Innovation, Technology & Law

Blog over Kunstmatige Intelligentie, Quantum, Deep Learning, Blockchain en Big Data Law

Blog over juridische, sociale, ethische en policy aspecten van Kunstmatige Intelligentie, Quantum Computing, Sensing & Communication, Augmented Reality en Robotica, Big Data Wetgeving en Machine Learning Regelgeving. Kennisartikelen inzake de EU AI Act, de Data Governance Act, cloud computing, algoritmes, privacy, virtual reality, blockchain, robotlaw, smart contracts, informatierecht, ICT contracten, online platforms, apps en tools. Europese regels, auteursrecht, chipsrecht, databankrechten en juridische diensten AI recht.

De posthumanistische revolutie van AI

Hoe voelden de eerste passagiers van een auto zich? Wat ging er door de mensen heen toen er thuis opeens elektrisch licht brandde? Misschien kun je je het moment nog herinneren dat je voor het eerst een e-mail stuurde. Dat zijn historische momenten geweest in onze technologische geschiedenis en dus in de vorming van onze maatschappij. Revolutionaire momenten zelfs; deze uitvindingen hebben de wereld en onze manier van leven ingrijpend veranderd. Hoe opwindend is het om te bedenken dat we nu opnieuw zo’n punt naderen met de doorbraak van artificiële intelligentie (AI). In samenspel met andere technologische ontwikkelingen als 5G, Big Data en het Internet of Things (IoT), is AI bezig met de verpopping van belofte naar praktische toepassingen. Dat betekent niet alleen dat we getuigen zijn van wat later geschiedenis wordt, maar ook dat de keuzes die we nu maken invloed hebben op het verloop ervan.

Eline de Jong neemt ons mee in een korte geschiedenis van de techniekfilosofie, tegen de achtergrond van het ethisch-juridisch raamwerk van een posthumanistische wereld waarin we leven als inforgs binnen de infosfeer.

Ethisch en juridisch raamwerk

Eline de Jong (27) studeerde toegepaste ethiek (UU, cum laude) en journalistiek (UL, cum laude). Op dit moment schrijft ze haar derde masterhesis voor Filosofie (VU) over menselijkheid in een data- en algoritmegedreven wereld.

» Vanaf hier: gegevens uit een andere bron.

(** C5.  What the code does in a cycle over server b, which logs in and
    then refuses the statistics request, and the healthy server a.  On
    its own the fetch of a returns nil with its three records, and the
    fetch of b panics without a record.  In the run in launch order the
    panic of the goroutine of b ends the process before the goroutine of
    a has made a single event: the cycle has no record at all, none of
    the three of a among them. *)
Theorem healthy_endpoint_loses_its_records :
  let p := Demo.config ["http://b:8529"; "http://a:8529"] in
  let p' := set_client p (createHttpClient p).1 in
  (gatherURL p' (Demo.url "http://a:8529")).2 = Returns None ∧
  length (records (gatherURL p' (Demo.url "http://a:8529")).1) = 3%nat ∧
  gatherURL p' (Demo.url "http://b:8529") =
    ([HTTP_Do (Demo.loginReq "http://b:8529");
      HTTP_Do (Header_Set "Authorization" "Bearer tokB"
                 (Demo.statsReq "http://b:8529"))],
     Panics NilDereference) ∧
  Gather p (Gather_in_order p).1 (Crashed NilDereference) ∧
  trace (Gather_in_order p).1 =
    [HTTP_Do (Demo.loginReq "http://b:8529");
     HTTP_Do (Header_Set "Authorization" "Bearer tokB"
                (Demo.statsReq "http://b:8529"))] ∧
  records (trace (Gather_in_order p).1) = [].
Proof.
  intros p p'. split_and!; try (vm_compute; reflexivity).
  change (Crashed NilDereference) with (Gather_in_order p).2.
  apply Gather_in_order_runs.
Qed.

(** A cycle over server a, a string that does not parse, and server c,
    which refuses the login: no fetch panics and [Gather] returns nil. *)
Lemma Gather_returns_nil_at_a_and_c :
  ∃ c, Gather (Demo.config ["http://a:8529"; Demo.badURL; "http://c:8529"]) c
         (Returned None).
Proof.
  apply (Gather_returns_nil_without_panic
           (Demo.config ["http://a:8529"; Demo.badURL; "http://c:8529"])).
  repeat constructor; intros x; vm_compute; discriminate.
Defined.

(** Server g serves two bucket counts. *)
Lemma short_histogram_panics_at_g :
  gatherURL (Demo.ready []) (Demo.url "http://g:8529") =
    ([HTTP_Do (Demo.loginReq "http://g:8529");
      HTTP_Do (Header_Set "Authorization" "Bearer tokB"
                 (Demo.statsReq "http://g:8529"))],
     Panics (IndexOutOfRange 2 2)).
Proof.
  assert (∃ stats,
            json_Unmarshal dec_ArangoStats
              (Demo.text (Demo.statsDoc [JNum "1"; JNum "2"])) zero_ArangoStats
              = inl stats ∧
            length (Counts (RequestTime (Client stats))) = 2)
    as (stats & Hs & Hlen) by (eexists; split; vm_compute; reflexivity).
  rewrite <-Hlen.
  apply (short_histogram_panics (Demo.ready []) (Demo.url "http://g:8529")
           Demo.client0 (Demo.loginReq "http://g:8529") {| Jwt := "tokB" |}
           (Demo.statsReq "http://g:8529")
           {| StatusCode := 200;
              Body := inl (Demo.text (Demo.statsDoc [JNum "1"; JNum "2"])) |}
           None (Demo.text (Demo.statsDoc [JNum "1"; JNum "2"])) stats).
  - eexists _, _. split_and!; [eexists; split_and!|..]; reflexivity.
  - reflexivity.
  - reflexivity.
  - reflexivity.
  - exact Hs.
  - rewrite Hlen. lia.
Defined.

(** The cycle over server a, a string that does not parse, and server c,
    run in launch order: one skip message, the three records of a, and
    the two calls of [AddError], nil for a and the login error for c. *)
Example cycle_at_a_and_c :
  let x := Gather_in_order
             (Demo.config ["http://a:8529"; Demo.badURL; "http://c:8529"]) in
  x.2 = Returned None ∧
  omap (λ e, match e with Log_Printf _ s _ => Some s | _ => None end) (trace x.1)
    = [Demo.badURL] ∧
  (λ r, (r.1.1, r.2)) <$> records (trace x.1)
    = [("arangodb_system", {["url" := "http://a:8529"]});
       ("arangodb_server", {["url" := "http://a:8529"]});
       ("arangodb_client", {["url" := "http://a:8529"]})] ∧
  omap (λ e, match e with AddError err => Some err | _ => None end) (trace x.1)
    = [None;
       Some (Errorf_ss "error making HTTP Login request to %s: %s"
               (Demo.url "http://c:8529") (OtherError "connection refused"))].
Proof. vm_compute. by split_and!. Qed.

Per 1 juli treedt ze i…

Eline de Jong (27) studeerde toegepaste ethiek (UU, cum laude) en journalistiek (UL, cum laude). Op dit moment schrijft ze haar derde masterhesis voor Filosofie (VU) over menselijkheid in een data- en algoritmegedreven wereld. Per 1 juli treedt ze in dienst bij de Wetenschappelijke Raad voor het Regeringsbeleid (WRR), waar ze onderzoek doet naar de impact van artificiële intelligentie op publieke waarden.

Eline is daarnaast presentator van de filosofische talkshow De Idee en redacteur van een nieuw online programma over vergezichten na de coronacrisis. Eline is gastauteur op AIRecht sinds 2020.

Eén van de grootste uitdagingen van exponentiële innovatie is ervoor zorgen dat we ethisch-juridische principes adequaat kunnen blijven beschermen. AI transformeert de wereld waarin we leven en stelt daarmee de huidige invulling van normen, waarden en rechten ter discussie. Autonomie en vrijheid, privacy en menselijke waardigheid, verantwoordelijkheid en aansprakelijkheid – het zijn centrale uitgangspunten van ons ethisch en juridisch raamwerk, die in het licht van AI vragen om hernieuwde afkadering. Maar AI stelt ook de effectiviteit van bestaande wet- en regelgeving op de proef.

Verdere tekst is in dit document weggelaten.